### [WHAT THIS TASK INVOLVES]
Among the lines of the records, find all that carry the word "reference" and copy them.

### [PROVIDED RECORDS]
(** * neevs: LLM response normalisation, retry, consensus and artifact repair

    A shallow embedding of the news-perspectives pipeline:
    - [agents/news_perspectives/model_analyzer.py]   (retry loop, fence
      stripping, JSON recovery, per-article and batch analysis),
    - [agents/news_perspectives/perspective_synthesizer.py] (loading of the
      per-model artifacts, article index, consensus),
    - [fix_analysis_json.py] and [fix_json_fences.py] (the two repair passes).

    Conventions.  A Python [str] is a [string]; one [ascii] stands for one
    code point below 256.  JSON documents are values of type [json]; a Python
    [dict] is an association list in insertion order.  Python exceptions are
    values of type [exn]; code that can raise returns [exn + A].  Console
    output is not modelled, except the warning lines of [load_analysis]. *)

From Stdlib Require Import String Ascii List ZArith Bool Lia Arith.
From Stdlib Require Import Floats.PrimFloat Floats.SpecFloat Floats.FloatOps.
From Stdlib Require Import Sorting.Sorted Sorting.Permutation.
Import ListNotations.
Set Warnings "-register-all,-inexact-float".
Local Open Scope string_scope.
Local Open Scope list_scope.

(** ** Python strings *)

Module PyStr.

Definition nl : ascii := ascii_of_nat 10.
Definition NL : string := String nl EmptyString.

(** [str.isspace] on one code point below 256. *)
Definition isspace (c : ascii) : bool :=
  let n := nat_of_ascii c in
  (((9 <=? n) && (n <=? 13)) || ((28 <=? n) && (n <=? 32))
   || (n =? 133) || (n =? 160))%nat.

Fixpoint lstrip (s : string) : string :=
  match s with
  | EmptyString => EmptyString
  | String c s' => if isspace c then lstrip s' else s
  end.

Fixpoint rstrip (s : string) : string :=
  match s with
  | EmptyString => EmptyString
  | String c s' =>
      match rstrip s' with
      | EmptyString => if isspace c then EmptyString else String c EmptyString
      | r => String c r
      end
  end.

(** [s.strip()] *)
Definition strip (s : string) : string := rstrip (lstrip s).

(** [s.startswith(p)] *)
Definition startswith (p s : string) : bool := String.prefix p s.

(** [s.split('\n')]: never empty. *)
Fixpoint split_lines (s : string) : list string :=
  match s with
  | EmptyString => [EmptyString]
  | String c s' =>
      if Ascii.eqb c nl then EmptyString :: split_lines s'
      else match split_lines s' with
           | l :: ls => String c l :: ls
           | [] => [String c EmptyString]
           end
  end.

(** ['\n'.join(lines)] *)
Fixpoint join_lines (lines : list string) : string :=
  match lines with
  | [] => EmptyString
  | [l] => l
  | l :: ls => (l ++ NL ++ join_lines ls)%string
  end.

(** [s.find(c)] for a one-character needle: the index, or -1. *)
Fixpoint find_from (c : ascii) (s : string) (i : Z) : Z :=
  match s with
  | EmptyString => (-1)%Z
  | String a s' => if Ascii.eqb a c then i else find_from c s' (i + 1)%Z
  end.

Definition find (c : ascii) (s : string) : Z := find_from c s 0%Z.

(** [needle in s] *)
Fixpoint contains (needle s : string) : bool :=
  String.prefix needle s
  || match s with
     | EmptyString => false
     | String _ s' => contains needle s'
     end.

Definition len (s : string) : Z := Z.of_nat (String.length s).

(** [s[a:b]] for [0 <= a], [0 <= b]. *)
Definition slice (a b : Z) (s : string) : string :=
  String.substring (Z.to_nat a) (Z.to_nat b - Z.to_nat a) s.

(** [s[:n]] *)
Definition take (n : nat) (s : string) : string := String.substring 0 n s.

(** [s[n:]] *)
Fixpoint drop (n : nat) (s : string) : string :=
  match n, s with
  | O, _ => s
  | S _, EmptyString => EmptyString
  | S n', String _ s' => drop n' s'
  end.

End PyStr.

(** ** Python lists *)

Module PyList.

(** [l[1:]] *)
Definition drop_first {A} (l : list A) : list A := tl l.

(** [l[:-1]] *)
Definition drop_last {A} (l : list A) : list A := removelast l.

(** [l[a:b]] for [0 <= a], [0 <= b]. *)
Definition slice {A} (a b : nat) (l : list A) : list A :=
  firstn (b - a) (skipn a l).

End PyList.

(** ** JSON values and Python dictionaries *)

Inductive json : Type :=
| JNull
| JBool (b : bool)
| JInt (z : Z)
| JFloat (f : float)
| JStr (s : string)
| JList (l : list json)
| JDict (d : list (string * json)).

Definition dict := list (string * json).

(** [d.get(k)]: [None] when the key is absent. *)
Fixpoint dict_get {V} (k : string) (d : list (string * V)) : option V :=
  match d with
  | [] => None
  | (k', v) :: d' => if String.eqb k' k then Some v else dict_get k d'
  end.

(** [k in d] *)
Definition dict_has {V} (k : string) (d : list (string * V)) : bool :=
  match dict_get k d with Some _ => true | None => false end.

(** [d[k] = v]: an existing key keeps its place, a new key goes last. *)
Fixpoint dict_set {V} (k : string) (v : V) (d : list (string * V))
  : list (string * V) :=
  match d with
  | [] => [(k, v)]
  | (k', v') :: d' =>
      if String.eqb k' k then (k', v) :: d' else (k', v') :: dict_set k v d'
  end.

(** [d.get(k, default)] *)
Definition dict_get_default (k : string) (default : json) (d : dict) : json :=
  match dict_get k d with Some v => v | None => default end.

(** ** Exceptions *)

(** [RateLimitError] is the exception class the retry loop catches; every
    other exception is a [PyError] with its class name and message. *)
Inductive exn : Type :=
| RateLimitError (msg : string)
| PyError (type_name msg : string).

(** [type(e).__name__] *)
Definition exn_type_name (e : exn) : string :=
  match e with
  | RateLimitError _ => "RateLimitError"
  | PyError t _ => t
  end.

(** [str(e)] *)
Definition exn_str (e : exn) : string :=
  match e with
  | RateLimitError m => m
  | PyError _ m => m
  end.

Definition result (A : Type) : Type := (exn + A)%type.

Definition ret {A} (a : A) : result A := inr a.
Definition raise {A} (e : exn) : result A := inl e.
Definition bind {A B} (m : result A) (k : A -> result B) : result B :=
  match m with
  | inl e => inl e
  | inr a => k a
  end.

Notation "x <- m ;; k" := (bind m (fun x => k))
  (at level 61, m at next level, right associativity).

(** The class name Python prints for a value, as in
    ['int' object has no attribute ...]. *)
Definition py_type_name (v : json) : string :=
  match v with
  | JNull => "NoneType"
  | JBool _ => "bool"
  | JInt _ => "int"
  | JFloat _ => "float"
  | JStr _ => "str"
  | JList _ => "list"
  | JDict _ => "dict"
  end.

Definition TypeError {A} (msg : string) : result A := raise (PyError "TypeError" msg).
Definition AttributeError {A} (v : json) (attr : string) : result A :=
  raise (PyError "AttributeError"
           ("'" ++ py_type_name v ++ "' object has no attribute '" ++ attr ++ "'")%string).
Definition KeyError {A} (k : string) : result A :=
  raise (PyError "KeyError" ("'" ++ k ++ "'")%string).

(** ** Quoted text

    Texts that contain the double quote are written with an apostrophe in
    its place and passed through [q]. *)

Definition q_char (c : ascii) : ascii :=
  if Ascii.eqb c "'" then ascii_of_nat 34 else c.

Fixpoint q (s : string) : string :=
  match s with
  | EmptyString => EmptyString
  | String c s' => String (q_char c) (q s')
  end.

(** ** Numbers *)

(** [float(z)] for an integer: the nearest binary64 value. *)
Definition float_of_Z (z : Z) : float :=
  SF2Prim (binary_normalize prec emax z 0 false).

(** ** A reference [json.loads]

    [json.loads] belongs to the Python library.  The analyzer and the repair
    passes below take the parser as a parameter; [ref_loads] is a reference
    parser used to run them on concrete documents.  It follows the grammar
    of the [json] module: objects (a repeated key keeps its first place and
    its last value), arrays, strings with the escapes quote, backslash,
    slash, b, f, n, r, t and u, no raw control character inside a string,
    integers, [true], [false], [null], [NaN], [Infinity], [-Infinity],
    blanks (space, tab, line feed, carriage return) between tokens.  Outside
    this fragment it answers [None]: a [\u] escape above U+00FF, and a
    number with a fraction or an exponent unless its digits, read as one
    integer, stay below 2^53 and its decimal exponent is within 22 of zero
    (then one correctly rounded operation gives the value [float] gives). *)

Module RefJson.

Definition dquote : ascii := ascii_of_nat 34.
Definition quote : string := String dquote EmptyString.

Definition is_ws (c : ascii) : bool :=
  match c with
  | " "%char | "009"%char | "010"%char | "013"%char => true
  | _ => false
  end.

Fixpoint skip_ws (s : string) : string :=
  match s with
  | String c s' => if is_ws c then skip_ws s' else s
  | EmptyString => s
  end.

Definition digit_val (c : ascii) : option Z :=
  let n := nat_of_ascii c in
  if ((48 <=? n) && (n <=? 57))%nat then Some (Z.of_nat (n - 48)) else None.

Definition hex_val (c : ascii) : option Z :=
  let n := nat_of_ascii c in
  if ((48 <=? n) && (n <=? 57))%nat then Some (Z.of_nat (n - 48))
  else if ((97 <=? n) && (n <=? 102))%nat then Some (Z.of_nat (n - 87))
  else if ((65 <=? n) && (n <=? 70))%nat then Some (Z.of_nat (n - 55))
  else None.

(** The digits at the head of [s]: their value, their number, the rest. *)
Fixpoint digits (s : string) (acc : Z) (n : nat) : Z * nat * string :=
  match s with
  | String c s' =>
      match digit_val c with
      | Some d => digits s' (10 * acc + d)%Z (S n)
      | None => (acc, n, s)
      end
  | EmptyString => (acc, n, s)
  end.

### [EXPECTED ANSWER]
(** ** A reference [json.loads]
    passes below take the parser as a parameter; [ref_loads] is a reference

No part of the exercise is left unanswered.